(** [block_on] in the same state panics instead. *)
Lemma deadlocked_block_iter w : Deadlocked w ->
  exists w', block_on_iter w = Ok (w', false) /\ Deadlocked w' /\ untouched w w'.
Proof.
  intros HD. unfold block_on_iter.
  destruct (next_iteration w) as [w0 it] eqn:Hni.
  assert (w0 = on_rt (set_iteration_count (wrap64 (iteration_count (rt w) + 1))) w) as -> by by inversion Hni.
  set (w0 := on_rt _ w).
  assert (HD0 : Deadlocked w0) by (apply (deadlocked_same w); [done..|apply HD|exact HD]).
  destruct (deadlocked_drain w0 HD0) as (w1 & Hd & HD1 & Hu1 & Hb1 & Hi1 & _). rewrite Hd.
  cbn [mbind outcome_bind].
  destruct (should_poll_ok false it w1) as [pn Hpn]; [apply HD1|]. rewrite Hpn. cbn [mbind outcome_bind].
  rewrite (deadlocked_reactors it w1 pn HD1). cbn [mbind outcome_bind].
  rewrite Hb1. cbn [poll_buffer mbind outcome_bind mret outcome_ret].
  destruct (deadlocked_batch w1 HD1) as (w3 & Hd3 & HD3 & Hu3 & Hb3 & Hi3 & _). rewrite Hd3.
  cbn [mbind outcome_bind]. rewrite Hb3. cbn [poll_buffer mbind outcome_bind mret outcome_ret].
  exists w3. split; [done|]. split; [done|].
  transitivity w0; [by split|]. by transitivity w1.
Qed.

Lemma deadlocked_block_loop n fuel max target stuck w :
  Deadlocked w -> is_Some (view w !! target) -> (0 <= stuck <= max)%Z -> (max < u64_max)%Z ->
  Z.of_nat n = (max - stuck)%Z -> n < fuel ->
  block_on_loop fuel max target stuck w = Panic "block_on deadlock detected".
Proof.
  revert fuel stuck w. induction n as [|n IH]; intros fuel stuck w HD Ht Hst Hmax Hn Hf;
    (destruct fuel as [|fuel]; [lia|]); cbn [block_on_loop]; rewrite slab_get_view;
    fold (view w); destruct Ht as [s Ht]; rewrite Ht;
    destruct (deadlocked_block_iter w HD) as (w1 & Hp & HD1 & Hu1);
    rewrite Hp; cbn [mbind outcome_bind mret outcome_ret];
    rewrite (wrap64_small (stuck + 1)) by (unfold in_u64, u64_max in *; lia).
  - by rewrite (proj2 (Z.ltb_lt max (stuck + 1))) by lia.
  - rewrite (proj2 (Z.ltb_ge max (stuck + 1))) by lia.
    apply IH; try done; try lia.
    + by eapply deadlocked_same, HD1; try done; apply HD1.
    + unfold view. cbn. rewrite (un_pool _ _ Hu1). fold (view w). by rewrite Ht.
Qed.

(** C8. The runtime does not hang on tasks nobody can wake.  With no id queued, no
    reactor and a pool that is not empty, [run_queue] returns after exactly one
    pass more than [PLUVIO_MAX_STUCK_ITERATIONS] and reports that it is stuck,
    having touched neither tasks nor results nor the environment; [block_on]'s
    loop, waiting for any task of that pool, panics. *)
Theorem deadlock_is_reported fuel w :
  Deadlocked w -> shutdown_requested (rt w) = false ->
  (max_stuck_iterations < u64_max)%Z -> (max_stuck_iterations < Z.of_nat fuel)%Z ->
  (exists w', run_queue fuel w = Ok (w', StuckOut) /\ untouched w w' /\
    iteration_count (rt w') = wrap64 (iteration_count (rt w) + max_stuck_iterations + 1)) /\
  (forall target, is_Some (view w !! target) ->
    block_on_loop fuel max_stuck_iterations target 0 w = Panic "block_on deadlock detected").
Proof.
  intros HD Hsd Hmax Hf.
  assert (Hr : in_u64 max_stuck_iterations) by (apply env_u64_range; unfold in_u64; lia).
  unfold in_u64 in Hr. split.
  - destruct (deadlocked_loop (Z.to_nat max_stuck_iterations) fuel max_stuck_iterations 0 1 w)
      as (w' & Hl & Hu & Hi); try done; try lia.
    exists w'. split; [done|]. split; [done|]. rewrite Hi. f_equal. lia.
  - intros target Ht.
    apply (deadlocked_block_loop (Z.to_nat max_stuck_iterations)); try done; lia.
Qed.

(** ** Why the loop returned *)

(** The last [n] passes before [w] made no progress (a pass may be followed by a
    sleep). *)
Inductive idle_for : nat -> World -> Prop :=
| idle_zero w : idle_for 0 w
| idle_pass n w w1 w2 :
    idle_for n w -> run_queue_pass w = Ok (w1, false) ->
    w2 = w1 \/ (exists e, w2 = yield_thread e w1) -> idle_for (S n) w2.

Lemma stuck_check_idle max stuck sleep w w1 w2 st sl brk :
  (0 <= stuck <= max)%Z -> (max <= u64_max)%Z -> idle_for (Z.to_nat stuck) w ->
  run_queue_pass w = Ok (w1, false) -> stuck_check max false stuck sleep w1 = (w2, st, sl, brk) ->
  idle_for (Z.to_nat st) w2 /\ (0 <= st)%Z /\ if brk then st = (max + 1)%Z else (st <= max)%Z.
Proof.
  intros Hst Hmax Hidle Hp. unfold stuck_check.
  destruct (decide (stuck + 1 < 2 ^ 64)%Z) as [Hlt|Hge].
  - rewrite wrap64_small by (unfold in_u64; lia).
    destruct (max <? stuck + 1)%Z eqn:Hc; [|destruct (_ =? 0)%Z]; intros [= <- <- <- <-];
      (replace (Z.to_nat (stuck + 1)) with (S (Z.to_nat stuck)) by lia);
      (split; [eapply idle_pass; [exact Hidle|exact Hp|eauto]|lia]).
  - assert (Hw : wrap64 (stuck + 1) = 0%Z).
    { unfold u64_max in Hmax. by replace (stuck + 1)%Z with (2 ^ 64)%Z by lia. }
    rewrite Hw. destruct (max <? 0)%Z eqn:Hc; [lia|]. cbn.
    intros [= <- <- <- <-]. split; [constructor|lia].
Qed.

Lemma run_loop_exit fuel max stuck sleep w w' ex :
  (0 <= stuck <= max)%Z -> (max <= u64_max)%Z -> idle_for (Z.to_nat stuck) w ->
  run_queue_loop fuel max stuck sleep w = Ok (w', ex) ->
  match ex with
  | PoolEmpty => slab_len (task_pool (rt w')) = 0
  | ShutDown => shutdown_requested (rt w') = true /\ slab_len (task_pool (rt w')) <> 0
  | StuckOut => idle_for (S (Z.to_nat max)) w'
  | OutOfFuel => shutdown_requested (rt w') = false /\ slab_len (task_pool (rt w')) <> 0
  end.
Proof.
  revert stuck sleep w. induction fuel as [|fuel IH]; intros stuck sleep w Hst Hmax Hidle;
    cbn [run_queue_loop]; (destruct (Nat.eqb_spec (slab_len (task_pool (rt w))) 0) as [Hz|Hz];
    [by intros [= <- <-]|]); (destruct (shutdown_requested (rt w)) eqn:Hsd; [by intros [= <- <-]|]).
  - by intros [= <- <-].
  - intros Hrun. apply bind_Ok in Hrun as ([[[w2 st] sl] brk] & Hit & Hrun).
    unfold run_queue_iter in Hit. apply bind_Ok in Hit as ([w1 b] & Hp & Hit).
    injection Hit as Hit. destruct b.
    + cbn in Hit. injection Hit as <- <- <- <-. eapply IH, Hrun; [lia|done|constructor].
    + destruct (stuck_check_idle _ _ _ _ _ _ _ _ _ Hst Hmax Hidle Hp Hit) as (Hi2 & H0' & Hb).
      destruct brk.
      * injection Hrun as <- <-. subst st. by replace (Z.to_nat (max + 1)) with (S (Z.to_nat max)) in Hi2 by lia.
      * eapply IH, Hrun; [lia|done|done].
Qed.

(** C35. Whatever the program, when [run_queue] returns it returns for one of the
    three documented reasons: the pool is empty; shutdown was requested with
    tasks remaining; or the last [PLUVIO_MAX_STUCK_ITERATIONS] + 1 passes in a row
    made no progress (no reactor polled, no task completed). *)
Theorem run_queue_exit_reason fuel w w' ex :
  run_queue fuel w = Ok (w', ex) ->
  match ex with
  | PoolEmpty => slab_len (task_pool (rt w')) = 0
  | ShutDown => shutdown_requested (rt w') = true /\ slab_len (task_pool (rt w')) <> 0
  | StuckOut => idle_for (S (Z.to_nat max_stuck_iterations)) w'
  | OutOfFuel => shutdown_requested (rt w') = false /\ slab_len (task_pool (rt w')) <> 0
  end.
Proof.
  assert (Hr : in_u64 max_stuck_iterations) by (apply env_u64_range; unfold in_u64; lia).
  unfold in_u64 in Hr. apply run_loop_exit; [lia|unfold u64_max; lia|constructor].
Qed.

### Required work
Go through the material above, find each line with the string "eapply", and copy it.

### Answer box
    + by eapply deadlocked_same, HD1; try done; apply HD1.
      (split; [eapply idle_pass; [exact Hidle|exact Hp|eauto]|lia]).
    + cbn in Hit. injection Hit as <- <- <- <-. eapply IH, Hrun; [lia|done|constructor].
      * eapply IH, Hrun; [lia|done|done].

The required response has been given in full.